Em concreto, o Papa e a Igreja voltam a negar que o gênero é uma construção (e desconstrução) social e reafirmam o modelo familiar heteronormativo binário tão funcional ao sistema capitalista. Enquanto condenam a dissidência, a educação sexual integral, a anticoncepção, o aborto legal e demais direitos, hipocritamente seguem encobrindo seus padres pedófilos, como os do Instituto Próvolo, onde abusavam sexualmente de meninas e meninos surdos.


Assimilação x revolução

Tal como ocorre com outros movimentos sociais, se não podem derrotá-los, o sistema capitalista e seus governos buscam desviar e assimilar todo fenômeno sociopolítico progressivo a fim de neutralizar seus questionamentos. Assim fazem com o feminismo, os direitos humanos e o ecologismo.

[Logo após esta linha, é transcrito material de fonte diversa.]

Lemma zip_second_spec f x ctx op out y K W z u a b xa xb r1 fv g s :
  heap s !! f = Some (OFuture x) -> output op out y K W s -> ctx <> NULL ->
  heap s !! ctx = Some (OZipContext (MkZipContext op z u a b r1 zero_result 1 fv)) -> ctx ∉ ou_cells op out y K W ->
  a <> NULL -> b <> NULL -> a <> b ->
  heap s !! a = Some (OFuture xa) -> heap s !! b = Some (OFuture xb) ->
  a ∉ ou_cells op out y K W -> b ∉ ou_cells op out y K W ->
  (2 <= fut_refcount xa <= 2 ^ 31 - 1)%Z -> (2 <= fut_refcount xb <= 2 ^ 31 - 1)%Z ->
  (res_error r1 = 0%Z -> res_error (fut_result x) = 0%Z ->
     answers client (K_zip z (res_value r1) (res_value (fut_result x)) u) g) ->
  WP (sZipSecondContinuation f ctx)
    (fun _ s' => heap s' !! ctx = None /\ received op out y K W (zip_result g fv r1 (fut_result x)) s' /\
       heap s' !! a = Some (OFuture (fewer xa)) /\ heap s' !! b = Some (OFuture (fewer xb)) /\
       only_changed (ctx :: a :: b :: ou_cells op out y K W) (sl_fds W) s s' /\
       trace s' = trace s ++ zip_calls z u r1 (fut_result x) ++ (pd_call out <$> K)) s.
Proof.
  intros Hf Hou Hc0 Hc Hco Ha0 Hb0 Hab Ha Hb Hao Hbo Hra Hrb Hg.
  assert (Hca : ctx <> a /\ ctx <> b) by (split; congruence). destruct Hca as [Hca Hcb].
  unfold sZipSecondContinuation. wp_steps. simpl. set (s1 := store_cell _ _ _).
  assert (Hs1 : forall p, p <> ctx -> heap s1 !! p = heap s !! p) by (intros; simpl; lk).
  eapply wps_seq.
  { eapply (zip_complete_spec ctx op out y K W z u a b xa xb r1 (fut_result x) 0 fv g s1); try done.
    - eapply (output_frame _ _ _ _ _ _ s); [|done|exact Hou]. intros p Hp. apply Hs1. by intros ->.
    - simpl. apply lookup_insert_eq.
    - by rewrite Hs1.
    - by rewrite Hs1. }
  simpl. intros _ s2 (? & ? & ? & ? & [Hh Hf2] & ?). apply wps_ret. split_and!; try done.
  split; [|done]. intros p Hp. rewrite Hh by done. apply Hs1. by apply not_elem_of_cons in Hp as [].
Qed.

(** Both inputs report at once, when the continuations are registered. *)
Lemma zip_registers_both ctx op out y z u fv a b xa xb ra rb g s :
  output op out y [] [] s -> ctx <> NULL -> ctx ∉ ou_cells op out y [] [] ->
  heap s !! ctx = Some (OZipContext (MkZipContext op z u a b zero_result zero_result 2 fv)) ->
  a <> NULL -> b <> NULL -> a <> b -> a ∉ ou_cells op out y [] [] -> b ∉ ou_cells op out y [] [] ->
  heap s !! a = Some (OFuture xa) -> fut_state xa = READY -> fut_result xa = ra -> (2 <= fut_refcount xa <= 2 ^ 31 - 1)%Z ->
  heap s !! b = Some (OFuture xb) -> fut_state xb = READY -> fut_result xb = rb -> (2 <= fut_refcount xb <= 2 ^ 31 - 1)%Z ->
  (res_error ra = 0%Z -> res_error rb = 0%Z -> answers client (K_zip z (res_value ra) (res_value rb) u) g) ->
  WP (let! ok_a := UfsrvFutureThen a (Some CB_sZipFirstContinuation) ctx in
      if negb ok_a then Ret NULL
      else let! ok_b := UfsrvFutureThen b (Some CB_sZipSecondContinuation) ctx in
           if negb ok_b then Ret NULL else Ret out)%prog
    (fun o s' => o = out /\ fds s' = fds s /\ heap s' !! ctx = None /\ received op out y [] [] (zip_result g fv ra rb) s' /\
       heap s' !! a = Some (OFuture (fewer xa)) /\ heap s' !! b = Some (OFuture (fewer xb)) /\
       (forall p, p ∉ ctx :: a :: b :: ou_cells op out y [] [] -> heap s' !! p = heap s !! p) /\
       trace s' = trace s ++ K_future_cb CB_sZipFirstContinuation a ctx ::
         K_future_cb CB_sZipSecondContinuation b ctx :: zip_calls z u ra rb) s.
Proof.
  intros Hou Hc0 Hco Hc Ha0 Hb0 Hab Hao Hbo Ha Har <- Hra Hb Hbr <- Hrb Hg.
  eapply wps_seq.
  { eapply (Then_ready a (fut_result xa) CB_sZipFirstContinuation ctx); [done|by exists xa|].
    by apply (zip_first_spec a xa ctx op z u a b fv (log _ s)). }
  simpl. intros ok s3 (-> & Hh3 & Hf3 & Ht3). simpl. unfold log in Hh3. simpl in Hh3.
  assert (Hs3 : forall p, p <> ctx -> heap s3 !! p = heap s !! p) by (intros; rewrite Hh3; simpl; by apply lookup_insert_ne).
  assert (Hb3 : heap s3 !! b = Some (OFuture xb)) by (rewrite Hs3; [done|congruence]).
  eapply wps_seq.
  { eapply (Then_ready b (fut_result xb) CB_sZipSecondContinuation ctx); [done|by exists xb|].
    eapply (zip_second_spec b xb ctx op out y [] [] z u a b xa xb (fut_result xa) fv g); try done.
    - eapply (output_frame _ _ _ _ _ _ s); [|intros ? ?%elem_of_nil; done|exact Hou]. intros p Hp. apply Hs3. by intros ->.
    - simpl. rewrite Hh3. apply lookup_insert_eq.
    - simpl. rewrite Hs3; [done|congruence]. }
  simpl. intros ok s4 (-> & Hctx & Hrv & Ha4 & Hb4 & [Hh4 Hf4] & Ht4). apply wps_ret. split_and!; try done.
  - apply map_eq. intros fd. rewrite Hf4 by apply not_elem_of_nil. simpl. by rewrite Hf3.
  - intros p Hp. rewrite Hh4 by done. simpl. apply Hs3. by apply not_elem_of_cons in Hp as [? _].
  - rewrite Ht4. simpl. rewrite Ht3. simpl. by rewrite app_nil_r, <- !app_assoc.
Qed.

Desse modo, se apoiando em setores da classe alta da comunidade, cooptam algumas lideranças e aplicam políticas gay friendly para dissimular a persistência da opressão patriarcal. Outro grande exemplo de pinkwashing (lavagem rosa) é o do Estado de Israel, que anuncia em todo o mundo sua tolerância ao coletivo LGBTI para ocultar sua histórica e violenta opressão à população árabe em geral e palestina em particular.

Diante do quinquagésimo aniversário de Stonewall, a polícia de Nova Iorque acaba de pedir “desculpas” pela sua atuação repressiva de meio século atrás, a prefeitura organizou festas oficiais subsidiadas por grandes empresas e até o próprio dinossauro misógino e homofóbico Trump “celebra” a “extraordinária contribuição” da comunidade LGBTI.

Nós não buscamos nenhuma adaptação a este sistema nem nos conformamos com reformas. Vamos por uma verdadeira e total liberdade sexual e de gênero, que só será possível quando junto a classe trabalhadora derrotemos de maneira revolucionária este sistema capitalista e patriarcal e o substituirmos pela construção de uma sociedade igualitária e livre de toda exploração e opressão, ou seja: o socialismo.



Pablo Vasco, Libre Diversidad – MST

1.Associação Internacional de Lésbicas, Gays, Bissexuais, Trans e Interssexuais. Homofobia de Estado 2019.

2.Assim como há um ano, com a luta unitária se conseguiu que a justiça considere como travesticidio o assassinato de Diana Sacayán, dias atrás em Rio Gallegos se conseguiu a mudança de caráter a homicídio agravado por ódio à identidade de gênero no assassinato de Marcela Chocobar.

3.Outras opressões por vezes coexistem, como as do imperialismo ou do racismo.